Paparan selanjutnya disampaikan oleh Tenaga Ahli Kementrian Pariwisata dan Ekonomi Kreatif, Cipto Aji Gunawan. Dalam kesempatan kali ini, Cipto menuturkan pesatnya perkembangan pariwisata di Desa Tulamben –yang pertama kali dikunjunginya pada tahun 1990-an, hingga belakangan ini berkembang menjadi salah satu titik penyelaman yang paling ramai di Indonesia. Selaras dengan paparan dari Kabid Tata Ruang Bappeda Kabupaten Karangasem, Cipto Aji Gunawan menjabarkan bahwa sebagai upaya untuk menanggulangi dampak terhadap sumberdaya pesisir dan laut Desa Tulamben, diperlukan suatu intervensi yang bersifat kolaboratif melalui, misalnya; pembatasan investasi maupun pengunjung. Beliau juga mengemukakan contoh perkembangan pariwisata di daerah Bali selatan yang tidak terkendali sehingga malah menimbulkan stres dan mengurangi kenyamanan dari para wisatawan itu sendiri. Di akhir pemparan, beliau berpesan agar pengembangan pariwisata di Kabupaten Karangasem hendaknya tidak melulu berpatokan pada target pendapatan daerah.

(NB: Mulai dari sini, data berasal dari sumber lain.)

Lemma same_name_same_entry (l : list (list ascii * fsnode)) x y :
  NoDup (map fst l) -> In x l -> In y l -> fst x = fst y -> x = y.
Proof.
  induction l as [|z l IH]; intros ND Hx Hy E; [contradiction|].
  simpl in ND. inversion ND as [|? ? Hn ND']; subst.
  destruct Hx as [->|Hx]; destruct Hy as [->|Hy]; auto.
  - exfalso. apply Hn. rewrite E. apply in_map. assumption.
  - exfalso. apply Hn. rewrite <- E. apply in_map. assumption.
Qed.

Lemma sorted_unique (l1 l2 : list (list ascii * fsnode)) :
  StronglySorted name_le l1 -> StronglySorted name_le l2 ->
  Permutation l1 l2 -> NoDup (map fst l1) -> l1 = l2.
Proof.
  intros S1. revert l2. induction S1 as [|x l1 S1 IH F1]; intros l2 S2 P ND.
  - apply Permutation_nil in P. auto.
  - destruct S2 as [|y l2 S2 F2].
    + apply Permutation_sym, Permutation_nil in P. discriminate.
    + assert (Hy : In y (x :: l1)).
      { eapply Permutation_in; [apply Permutation_sym; exact P | left; reflexivity]. }
      assert (Hx : In x (y :: l2)).
      { eapply Permutation_in; [exact P | left; reflexivity]. }
      assert (E : x = y).
      { apply (same_name_same_entry (x :: l1)); auto; [left; reflexivity|].
        rewrite Forall_forall in F1, F2.
        apply str_leb_antisym.
        - destruct Hy as [<-|Hy]; [|apply F1; assumption].
          destruct (str_leb_total (fst x) (fst x)); assumption.
        - destruct Hx as [<-|Hx]; [|apply F2; assumption].
          destruct (str_leb_total (fst y) (fst y)); assumption. }
      subst y. f_equal. apply IH; [assumption | |].
      * eapply Permutation_cons_inv. exact P.
      * simpl in ND. inversion ND. assumption.
Qed.

Lemma filter_perm {A} (f : A -> bool) (l l' : list A) :
  Permutation l l' -> Permutation (filter f l) (filter f l').
Proof.
  induction 1 as [|x l l' P IH|x y l|l l' l'' P1 IH1 P2 IH2]; simpl.
  - constructor.
  - destruct (f x); [constructor|]; assumption.
  - destruct (f x), (f y); try reflexivity. apply perm_swap.
  - etransitivity; eassumption.
Qed.

Lemma filter_names_nodup (f : list ascii * fsnode -> bool) l :
  NoDup (map fst l) -> NoDup (map fst (filter f l)).
Proof.
  induction l as [|x l IH]; simpl; intros ND; [constructor|].
  inversion ND as [|? ? Hn ND']; subst.
  destruct (f x); simpl; [|auto].
  constructor; [|auto].
  intros Hin. apply Hn. apply in_map_iff in Hin.
  destruct Hin as (y & E & Hy). apply filter_In in Hy.
  rewrite <- E. apply in_map. apply Hy.
Qed.

(** X12.  The sub-directories [build_toc] goes through come in the order of
    their names, and, the names of a directory being distinct, in the same
    order however the file system lists the directory. *)
Theorem subdirectories_sorted :
  forall entries entries',
    Permutation entries entries' -> NoDup (map fst entries) ->
    StronglySorted name_le (subdirectories (Dir entries)) /\
    subdirectories (Dir entries) = subdirectories (Dir entries').
Proof.
  intros entries entries' P ND.
  assert (S : forall l, StronglySorted name_le (sorted_entries l)).
  { intros l. apply fold_insert_sorted. constructor. }
  split; [apply S|].
  unfold subdirectories. cbn [dir_entries].
  apply sorted_unique; try apply S.
  - rewrite !sorted_entries_perm. apply filter_perm. assumption.
  - eapply Permutation_NoDup.
    + apply Permutation_map, Permutation_sym, sorted_entries_perm.
    + apply filter_names_nodup. assumption.
Qed.

Lemma subdirectories_sorted_witness :
  subdirectories (Dir [("b" : list ascii, Dir []); ("a" : list ascii, Dir [])]) =
  subdirectories (Dir [("a" : list ascii, Dir []); ("b" : list ascii, Dir [])]).
Proof.
  apply (subdirectories_sorted
           [("b" : list ascii, Dir []); ("a" : list ascii, Dir [])]
           [("a" : list ascii, Dir []); ("b" : list ascii, Dir [])]).
  - apply perm_swap.
  - repeat constructor; simpl; intuition discriminate.
Defined.

Lemma replace_aux_skip (old new x y : list ascii) :
  Str.replace_aux old new (length x) (x ++ y) = Str.replace_aux old new 0 y.
Proof. induction x as [|a x IH]; [reflexivity | exact IH]. Qed.

Lemma startswith_app_inv (old x y : list ascii) :
  Str.startswith old (x ++ y) = true ->
  Str.startswith old x = true \/
  exists rest, old = x ++ rest /\ rest <> [] /\ Str.startswith rest y = true.
Proof.
  revert old. induction x as [|a x IH]; intros old H.
  - destruct old as [|p old]; [left; reflexivity|].
    right. exists (p :: old). repeat split; [discriminate | exact H].
  - destruct old as [|p old]; [left; reflexivity|].
    cbn [app Str.startswith] in H. apply andb_true_iff in H.
    destruct H as [E H]. apply Ascii.eqb_eq in E. subst p.
    destruct (IH old H) as [L|(rest & -> & N & R)].
    + left. cbn [Str.startswith]. rewrite Ascii.eqb_refl. exact L.
    + right. exists rest. auto.
Qed.

Lemma startswith_first (old : list ascii) (c : ascii) (s : list ascii) :
  old <> [] -> ~ In c old -> Str.startswith old (c :: s) = false.
Proof.
  intros N H. destruct old as [|p old]; [congruence|].
  cbn [Str.startswith]. replace (Ascii.eqb p c) with false; [reflexivity|].
  symmetry. apply Ascii.eqb_neq. intros ->. apply H. left. reflexivity.
Qed.

Lemma startswith_in (old : list ascii) (c : ascii) (s : list ascii) :
  old <> [] -> Str.startswith old (c :: s) = true -> In c old.
Proof.
  intros N H. destruct old as [|p old]; [congruence|].
  cbn [Str.startswith] in H. apply andb_true_iff in H. destruct H as [E _].
  apply Ascii.eqb_eq in E. subst. left. reflexivity.
Qed.

Lemma contains_cons (sub : list ascii) (a : ascii) (s : list ascii) :
  Str.contains sub (a :: s) = Str.startswith sub (a :: s) || Str.contains sub s.
Proof. reflexivity. Qed.

(** A line without [old] goes through [replace] as it is. *)
Lemma replace_aux_other_line (old new line rest : list ascii) (nl : ascii) :
  old <> [] -> ~ In nl old -> Str.contains old line = false ->
  Str.replace_aux old new 0 (line ++ nl :: rest) =
  line ++ nl :: Str.replace_aux old new 0 rest.
Proof.
  intros N Hnl. induction line as [|a line IH]; intros H.
  - cbn [app Str.replace_aux]. rewrite startswith_first by assumption.
    reflexivity.
  - rewrite contains_cons in H. apply orb_false_iff in H. destruct H as [H1 H2].
    cbn [app Str.replace_aux].
    replace (Str.startswith old (a :: line ++ nl :: rest)) with false.
    + rewrite IH by assumption. reflexivity.
    + symmetry. destruct (Str.startswith old (a :: line ++ nl :: rest)) eqn:E;
        [|reflexivity].
      destruct (startswith_app_inv old (a :: line) (nl :: rest) E)
        as [L|(r & -> & Nr & R)]; [congruence|].
      exfalso. apply Hnl. apply in_or_app. right.
      eapply startswith_in; eassumption.
Qed.

(** A line that is [old] becomes [new]. *)
Lemma replace_aux_marker_line (old new rest : list ascii) (nl : ascii) :
  old <> [] -> ~ In nl old ->
  Str.replace_aux old new 0 (old ++ nl :: rest) =
  new ++ nl :: Str.replace_aux old new 0 rest.
Proof.
  intros N Hnl. destruct old as [|p old]; [congruence|].
  cbn [app Str.replace_aux].
  change (p :: old ++ nl :: rest) with ((p :: old) ++ nl :: rest).
  rewrite startswith_app. cbn [length Nat.sub]. rewrite Nat.sub_0_r.
  rewrite replace_aux_skip. cbn [Str.replace_aux].
  rewrite startswith_first by (assumption || discriminate). reflexivity.
Qed.

Lemma replace_lines (old new : list ascii) (lines : list (list ascii)) :
  old <> [] -> ~ In (ascii_of_nat 10) old ->
  forallb (fun line => Str.eqb line old || negb (Str.contains old line))
          lines = true ->
  Str.replace old new (unlines lines) =
  unlines (map (fun line => if Str.eqb line old then new else line) lines).
Proof.
  intros N Hnl. unfold Str.replace, unlines.
  induction lines as [|line lines IH]; [reflexivity|].
  cbn [forallb map concat]. rewrite andb_true_iff. intros [H Hl].
  rewrite <- !app_assoc. cbn [app].
  destruct (Str.eqb line old) eqn:E.
  - apply str_eqb_eq in E. subst line.
    rewrite replace_aux_marker_line, IH by assumption. reflexivity.
  - cbn [orb] in H. apply negb_true_iff in H.
    rewrite replace_aux_other_line, IH by assumption. reflexivity.
Qed.

(** X13.  When the dump of the records is made of lines, each of them the
    break line or a line in which the break line does not occur, the text of
    the manifest has these lines with every break line left empty. *)
Theorem manifest_text_blanks_break_lines :
  forall (yaml_safe_dump : list pyval -> list ascii) pages lines,
    yaml_safe_dump pages = unlines lines ->
    forallb (fun line => Str.eqb line BREAK_LINE ||
                         negb (Str.contains BREAK_LINE line)) lines = true ->
    manifest_text yaml_safe_dump pages =
    unlines (map (fun line => if Str.eqb line BREAK_LINE then [] else line) lines).
Proof.
  intros yaml_safe_dump pages lines E H. unfold manifest_text. rewrite E.
  apply replace_lines; [discriminate | | assumption].
  vm_compute. intuition discriminate.
Qed.

Lemma manifest_text_blanks_break_lines_witness :
  manifest_text
    (fun _ => unlines ["- path: intro" : list ascii; BREAK_LINE;
                       "- header: Data" : list ascii]) [] =
  unlines ["- path: intro" : list ascii; []; "- header: Data" : list ascii].
Proof.
  apply (manifest_text_blanks_break_lines
           (fun _ => unlines ["- path: intro" : list ascii; BREAK_LINE;
                              "- header: Data" : list ascii]) []
           ["- path: intro" : list ascii; BREAK_LINE;
            "- header: Data" : list ascii]); reflexivity.
Defined.

Lemma every_other_joined (s : list ascii) :
  every_other (Str.join [ascii_of_nat 10] (Str.chars s)) = s.
Proof.
  induction s as [|a s IH]; [reflexivity|].
  destruct s as [|b s]; [reflexivity|].
  rewrite joined_chars_cons2. cbn [every_other]. rewrite IH. reflexivity.
Qed.

Lemma length_joined (s : list ascii) :
  length (Str.join [ascii_of_nat 10] (Str.chars s)) = 2 * length s - 1.
Proof.
  induction s as [|a s IH]; [reflexivity|].
  destruct s as [|b s]; [reflexivity|].
  rewrite joined_chars_cons2. cbn [length] in *. lia.
Qed.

I Wayan Kariasa selaku Sekretaris Badan Pimpinan Cabang Perhimpunan Hotel dan Restoran Indonesia (BPC PHRI) Karangasem dalam sesi presentasi selanjutnya memaparkan kondisi persaingan investasi pariwisata, khususnya wisata selam, di Karangasem yang masih didominasi oleh orang asing. Beliau menegaskan diperlukannya sokongan untuk meningkatkan kapasitas bagi pelaku wisata lokal, yang didukung oleh aturan yang jelas untuk mengantisipasi dampak-dampak negatif dari perkembangan pariwisata di Karangasem. Sebagai penutup sesi presentasi, Kadisbudpar Kabupaten Karangasem, I Wayan Purna, S.Sos., M.Si., kembali menegaskan bahwa sektor pariwisata merupakan kontributor yang signifikan (terbesar kedua setelah sektor pertambangan) bagi pendapatan daerah Kabupaten. Beliau berharap bahwa pertumbuhan jumlah kedatangan (wisatawan, red.) akan berkorelasi positif terhadap pendapatan daerah dan pertumbuhan ekonomi masyarakat, dan oleh karena itulah dibutuhkan keterlibatan dari berbagai pihak untuk membangun Desa Tulamben sebagai destinasi wisata yang berkelanjutan atau sustainable.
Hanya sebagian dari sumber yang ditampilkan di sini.